» **TASK BRIEF**: Your answer should be the exact lines of the data below from the one containing "Definition EPOLLHUP : Z := 16." through the one containing "Definition EPIPE : Z := 32."; please include nothing else.

» **ENTRIES PROVIDED**:
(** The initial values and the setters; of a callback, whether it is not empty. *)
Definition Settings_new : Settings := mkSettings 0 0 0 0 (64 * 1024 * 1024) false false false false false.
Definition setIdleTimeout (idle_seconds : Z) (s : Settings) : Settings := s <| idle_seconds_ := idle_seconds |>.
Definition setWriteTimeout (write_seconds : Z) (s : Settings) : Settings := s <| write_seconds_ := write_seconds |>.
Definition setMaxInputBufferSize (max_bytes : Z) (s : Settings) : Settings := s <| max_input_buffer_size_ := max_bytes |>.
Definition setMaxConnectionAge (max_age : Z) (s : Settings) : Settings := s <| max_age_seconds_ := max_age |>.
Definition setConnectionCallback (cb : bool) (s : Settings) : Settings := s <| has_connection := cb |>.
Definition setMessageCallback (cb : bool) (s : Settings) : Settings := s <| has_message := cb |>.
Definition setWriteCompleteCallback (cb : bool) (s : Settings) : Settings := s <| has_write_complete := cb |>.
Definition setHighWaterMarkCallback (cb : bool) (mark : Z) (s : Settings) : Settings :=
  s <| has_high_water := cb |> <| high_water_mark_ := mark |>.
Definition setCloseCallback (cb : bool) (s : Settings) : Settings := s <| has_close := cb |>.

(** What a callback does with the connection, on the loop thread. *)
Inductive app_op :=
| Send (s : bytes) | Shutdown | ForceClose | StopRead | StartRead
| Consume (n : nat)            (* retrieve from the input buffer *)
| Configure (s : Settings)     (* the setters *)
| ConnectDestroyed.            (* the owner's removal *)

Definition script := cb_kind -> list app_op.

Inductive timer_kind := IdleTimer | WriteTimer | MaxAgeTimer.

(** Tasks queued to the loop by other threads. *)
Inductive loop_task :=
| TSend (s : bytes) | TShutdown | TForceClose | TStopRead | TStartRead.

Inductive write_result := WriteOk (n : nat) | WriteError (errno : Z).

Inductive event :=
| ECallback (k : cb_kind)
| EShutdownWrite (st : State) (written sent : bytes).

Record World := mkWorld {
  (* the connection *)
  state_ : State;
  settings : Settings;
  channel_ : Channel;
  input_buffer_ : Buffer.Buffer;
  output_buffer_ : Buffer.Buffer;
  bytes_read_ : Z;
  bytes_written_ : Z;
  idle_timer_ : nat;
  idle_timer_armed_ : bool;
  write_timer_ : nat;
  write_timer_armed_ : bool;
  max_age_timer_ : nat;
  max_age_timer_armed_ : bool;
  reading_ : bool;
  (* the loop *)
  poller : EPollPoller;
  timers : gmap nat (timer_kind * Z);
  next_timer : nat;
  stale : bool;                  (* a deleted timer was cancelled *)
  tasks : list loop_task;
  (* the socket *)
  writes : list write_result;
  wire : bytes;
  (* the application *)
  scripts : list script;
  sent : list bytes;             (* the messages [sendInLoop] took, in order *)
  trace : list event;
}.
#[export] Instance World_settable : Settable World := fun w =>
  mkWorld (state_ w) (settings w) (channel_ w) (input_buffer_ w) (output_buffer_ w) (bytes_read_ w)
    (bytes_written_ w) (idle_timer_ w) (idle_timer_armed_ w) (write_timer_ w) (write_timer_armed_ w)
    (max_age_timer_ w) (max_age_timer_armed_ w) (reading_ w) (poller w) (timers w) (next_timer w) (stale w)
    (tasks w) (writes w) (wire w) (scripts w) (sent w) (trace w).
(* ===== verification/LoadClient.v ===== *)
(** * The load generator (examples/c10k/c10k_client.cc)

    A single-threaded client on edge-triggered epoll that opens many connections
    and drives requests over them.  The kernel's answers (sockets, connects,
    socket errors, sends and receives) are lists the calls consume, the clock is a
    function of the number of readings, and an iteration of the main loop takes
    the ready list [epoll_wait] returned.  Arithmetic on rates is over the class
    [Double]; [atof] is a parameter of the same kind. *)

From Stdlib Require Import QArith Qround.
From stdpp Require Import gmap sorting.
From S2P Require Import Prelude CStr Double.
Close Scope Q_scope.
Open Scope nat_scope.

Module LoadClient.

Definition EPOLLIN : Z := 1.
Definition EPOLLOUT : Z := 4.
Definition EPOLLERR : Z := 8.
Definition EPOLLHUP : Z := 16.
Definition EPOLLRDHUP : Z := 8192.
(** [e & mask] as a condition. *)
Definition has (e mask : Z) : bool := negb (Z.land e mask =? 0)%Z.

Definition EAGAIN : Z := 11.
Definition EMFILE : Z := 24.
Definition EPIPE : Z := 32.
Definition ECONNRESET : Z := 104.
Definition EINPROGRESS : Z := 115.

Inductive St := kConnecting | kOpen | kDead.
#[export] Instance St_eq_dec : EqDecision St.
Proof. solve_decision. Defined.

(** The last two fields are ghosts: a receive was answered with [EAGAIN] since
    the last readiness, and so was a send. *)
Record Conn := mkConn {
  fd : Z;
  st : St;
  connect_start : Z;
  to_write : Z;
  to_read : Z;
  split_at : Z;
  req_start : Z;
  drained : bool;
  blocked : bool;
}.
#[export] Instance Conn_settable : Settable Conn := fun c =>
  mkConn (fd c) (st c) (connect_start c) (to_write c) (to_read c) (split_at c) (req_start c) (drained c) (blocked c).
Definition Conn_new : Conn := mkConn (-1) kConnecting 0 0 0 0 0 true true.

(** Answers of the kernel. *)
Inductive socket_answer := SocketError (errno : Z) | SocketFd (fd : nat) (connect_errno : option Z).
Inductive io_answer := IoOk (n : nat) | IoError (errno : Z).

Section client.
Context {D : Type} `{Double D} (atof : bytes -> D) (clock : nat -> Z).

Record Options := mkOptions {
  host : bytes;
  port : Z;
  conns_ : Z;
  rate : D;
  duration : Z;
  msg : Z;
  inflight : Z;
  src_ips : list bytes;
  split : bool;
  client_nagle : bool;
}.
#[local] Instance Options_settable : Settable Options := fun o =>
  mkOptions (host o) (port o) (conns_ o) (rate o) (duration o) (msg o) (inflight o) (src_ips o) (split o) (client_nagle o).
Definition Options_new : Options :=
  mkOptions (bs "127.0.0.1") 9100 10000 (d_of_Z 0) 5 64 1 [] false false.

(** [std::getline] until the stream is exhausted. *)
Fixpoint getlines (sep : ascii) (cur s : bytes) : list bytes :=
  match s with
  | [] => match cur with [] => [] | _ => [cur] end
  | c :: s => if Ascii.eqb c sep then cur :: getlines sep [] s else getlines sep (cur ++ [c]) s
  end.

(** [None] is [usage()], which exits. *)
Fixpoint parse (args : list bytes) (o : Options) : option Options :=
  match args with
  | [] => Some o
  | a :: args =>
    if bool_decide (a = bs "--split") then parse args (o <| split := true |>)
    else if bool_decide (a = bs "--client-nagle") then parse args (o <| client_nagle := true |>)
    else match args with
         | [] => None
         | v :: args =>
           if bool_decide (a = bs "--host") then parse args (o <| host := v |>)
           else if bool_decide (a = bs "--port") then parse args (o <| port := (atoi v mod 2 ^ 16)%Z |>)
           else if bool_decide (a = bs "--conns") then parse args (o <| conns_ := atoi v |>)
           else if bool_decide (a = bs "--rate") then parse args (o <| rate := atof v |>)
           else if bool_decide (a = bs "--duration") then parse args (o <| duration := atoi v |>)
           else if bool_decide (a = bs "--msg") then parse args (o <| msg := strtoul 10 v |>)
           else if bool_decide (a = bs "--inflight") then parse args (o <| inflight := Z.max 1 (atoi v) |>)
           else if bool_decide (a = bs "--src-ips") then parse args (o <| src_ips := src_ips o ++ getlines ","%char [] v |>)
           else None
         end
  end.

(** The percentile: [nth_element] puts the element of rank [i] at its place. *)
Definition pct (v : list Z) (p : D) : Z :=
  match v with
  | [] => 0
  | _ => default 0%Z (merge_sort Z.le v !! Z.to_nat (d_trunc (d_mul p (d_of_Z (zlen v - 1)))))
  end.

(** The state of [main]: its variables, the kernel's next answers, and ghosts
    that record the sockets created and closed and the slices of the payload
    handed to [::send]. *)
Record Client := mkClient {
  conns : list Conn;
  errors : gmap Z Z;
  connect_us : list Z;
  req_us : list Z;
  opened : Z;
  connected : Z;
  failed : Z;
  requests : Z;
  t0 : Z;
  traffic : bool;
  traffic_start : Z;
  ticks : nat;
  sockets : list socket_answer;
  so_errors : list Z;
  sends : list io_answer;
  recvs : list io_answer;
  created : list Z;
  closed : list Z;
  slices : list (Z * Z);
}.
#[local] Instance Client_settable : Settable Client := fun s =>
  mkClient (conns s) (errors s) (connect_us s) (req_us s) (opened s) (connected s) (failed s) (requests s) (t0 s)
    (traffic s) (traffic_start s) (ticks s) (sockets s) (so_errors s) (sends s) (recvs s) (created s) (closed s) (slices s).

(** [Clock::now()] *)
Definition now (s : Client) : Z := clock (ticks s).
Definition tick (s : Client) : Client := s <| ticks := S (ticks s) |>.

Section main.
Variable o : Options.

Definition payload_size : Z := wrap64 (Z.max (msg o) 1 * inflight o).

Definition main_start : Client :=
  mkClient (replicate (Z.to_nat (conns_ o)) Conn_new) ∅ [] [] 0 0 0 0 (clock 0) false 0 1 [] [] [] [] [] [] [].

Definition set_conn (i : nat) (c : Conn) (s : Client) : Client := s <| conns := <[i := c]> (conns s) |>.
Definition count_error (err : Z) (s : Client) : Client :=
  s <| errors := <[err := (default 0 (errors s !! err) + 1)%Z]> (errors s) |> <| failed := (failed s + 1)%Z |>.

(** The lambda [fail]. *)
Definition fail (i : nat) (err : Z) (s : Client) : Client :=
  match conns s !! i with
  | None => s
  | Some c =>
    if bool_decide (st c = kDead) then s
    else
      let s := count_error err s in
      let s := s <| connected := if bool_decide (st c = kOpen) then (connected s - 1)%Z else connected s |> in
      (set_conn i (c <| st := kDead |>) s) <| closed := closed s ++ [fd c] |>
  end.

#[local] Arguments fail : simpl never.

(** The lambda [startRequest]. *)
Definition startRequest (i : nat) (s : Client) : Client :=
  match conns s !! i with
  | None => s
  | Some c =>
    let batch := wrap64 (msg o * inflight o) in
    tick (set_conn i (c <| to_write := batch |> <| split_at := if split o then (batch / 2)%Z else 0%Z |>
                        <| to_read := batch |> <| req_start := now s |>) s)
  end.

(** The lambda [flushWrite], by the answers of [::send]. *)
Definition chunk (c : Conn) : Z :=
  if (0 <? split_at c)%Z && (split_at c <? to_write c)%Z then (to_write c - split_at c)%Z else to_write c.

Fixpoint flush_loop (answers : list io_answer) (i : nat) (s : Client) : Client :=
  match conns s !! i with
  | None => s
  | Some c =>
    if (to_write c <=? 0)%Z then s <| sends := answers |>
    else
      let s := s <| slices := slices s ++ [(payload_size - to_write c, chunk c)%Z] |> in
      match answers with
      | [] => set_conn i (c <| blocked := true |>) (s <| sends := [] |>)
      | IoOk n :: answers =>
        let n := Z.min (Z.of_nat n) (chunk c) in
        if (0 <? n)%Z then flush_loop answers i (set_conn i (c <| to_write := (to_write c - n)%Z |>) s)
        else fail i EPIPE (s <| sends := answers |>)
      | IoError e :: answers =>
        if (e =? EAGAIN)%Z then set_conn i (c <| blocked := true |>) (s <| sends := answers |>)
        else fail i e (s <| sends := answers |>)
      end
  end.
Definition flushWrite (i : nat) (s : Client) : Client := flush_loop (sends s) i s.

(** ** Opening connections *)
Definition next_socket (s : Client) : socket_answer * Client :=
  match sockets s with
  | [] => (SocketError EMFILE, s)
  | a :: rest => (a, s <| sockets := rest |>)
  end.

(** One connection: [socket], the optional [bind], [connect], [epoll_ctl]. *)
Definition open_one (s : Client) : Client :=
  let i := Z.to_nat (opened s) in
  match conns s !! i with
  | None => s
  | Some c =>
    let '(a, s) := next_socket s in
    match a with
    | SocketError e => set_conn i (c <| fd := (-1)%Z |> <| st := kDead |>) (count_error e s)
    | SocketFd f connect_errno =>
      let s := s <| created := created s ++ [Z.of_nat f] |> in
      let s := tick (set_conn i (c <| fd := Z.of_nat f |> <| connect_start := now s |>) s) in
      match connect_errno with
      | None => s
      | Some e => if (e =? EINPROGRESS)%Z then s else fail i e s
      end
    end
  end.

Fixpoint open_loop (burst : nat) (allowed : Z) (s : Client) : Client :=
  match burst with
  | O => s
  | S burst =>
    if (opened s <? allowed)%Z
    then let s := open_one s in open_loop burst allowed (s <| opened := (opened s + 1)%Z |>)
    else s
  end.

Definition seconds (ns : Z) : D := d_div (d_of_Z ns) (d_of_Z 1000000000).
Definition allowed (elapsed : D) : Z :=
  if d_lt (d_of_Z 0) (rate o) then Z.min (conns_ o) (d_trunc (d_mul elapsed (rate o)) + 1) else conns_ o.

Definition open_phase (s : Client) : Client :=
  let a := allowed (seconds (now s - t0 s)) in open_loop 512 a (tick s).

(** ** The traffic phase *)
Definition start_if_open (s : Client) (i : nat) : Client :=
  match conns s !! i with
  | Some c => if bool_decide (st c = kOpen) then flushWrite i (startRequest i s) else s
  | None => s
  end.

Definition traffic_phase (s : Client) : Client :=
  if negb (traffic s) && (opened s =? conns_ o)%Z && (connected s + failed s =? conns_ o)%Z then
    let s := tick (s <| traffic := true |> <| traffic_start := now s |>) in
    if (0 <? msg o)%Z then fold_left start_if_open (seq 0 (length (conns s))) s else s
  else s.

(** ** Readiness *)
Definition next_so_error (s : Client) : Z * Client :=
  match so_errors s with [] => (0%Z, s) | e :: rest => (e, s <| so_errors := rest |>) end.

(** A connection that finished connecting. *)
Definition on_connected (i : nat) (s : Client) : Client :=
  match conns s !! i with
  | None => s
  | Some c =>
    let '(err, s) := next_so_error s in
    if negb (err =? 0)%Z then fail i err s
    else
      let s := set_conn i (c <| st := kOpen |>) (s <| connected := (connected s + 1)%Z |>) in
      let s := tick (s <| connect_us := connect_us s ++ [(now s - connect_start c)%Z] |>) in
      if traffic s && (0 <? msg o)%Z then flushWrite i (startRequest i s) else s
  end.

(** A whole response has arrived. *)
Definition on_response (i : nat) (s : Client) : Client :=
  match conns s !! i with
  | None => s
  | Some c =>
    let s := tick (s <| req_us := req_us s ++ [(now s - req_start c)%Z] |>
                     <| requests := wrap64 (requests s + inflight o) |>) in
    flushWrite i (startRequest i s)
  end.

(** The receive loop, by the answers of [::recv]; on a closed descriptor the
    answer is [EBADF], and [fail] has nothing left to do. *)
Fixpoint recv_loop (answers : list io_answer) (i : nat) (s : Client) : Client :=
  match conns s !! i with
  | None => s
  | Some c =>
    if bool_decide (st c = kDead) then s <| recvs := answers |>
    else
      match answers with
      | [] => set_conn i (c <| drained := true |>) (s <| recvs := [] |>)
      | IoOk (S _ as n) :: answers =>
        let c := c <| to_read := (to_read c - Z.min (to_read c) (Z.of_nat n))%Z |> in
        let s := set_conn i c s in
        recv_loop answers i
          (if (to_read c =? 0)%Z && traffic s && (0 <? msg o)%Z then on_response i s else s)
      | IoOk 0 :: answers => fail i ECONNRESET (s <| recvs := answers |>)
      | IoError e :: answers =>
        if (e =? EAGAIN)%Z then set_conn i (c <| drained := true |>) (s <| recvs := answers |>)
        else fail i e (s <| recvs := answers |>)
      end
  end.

» **ANSWER SECTION**:
Definition EPOLLHUP : Z := 16.
Definition EPOLLRDHUP : Z := 8192.
(** [e & mask] as a condition. *)
Definition has (e mask : Z) : bool := negb (Z.land e mask =? 0)%Z.

Definition EAGAIN : Z := 11.
Definition EMFILE : Z := 24.
Definition EPIPE : Z := 32.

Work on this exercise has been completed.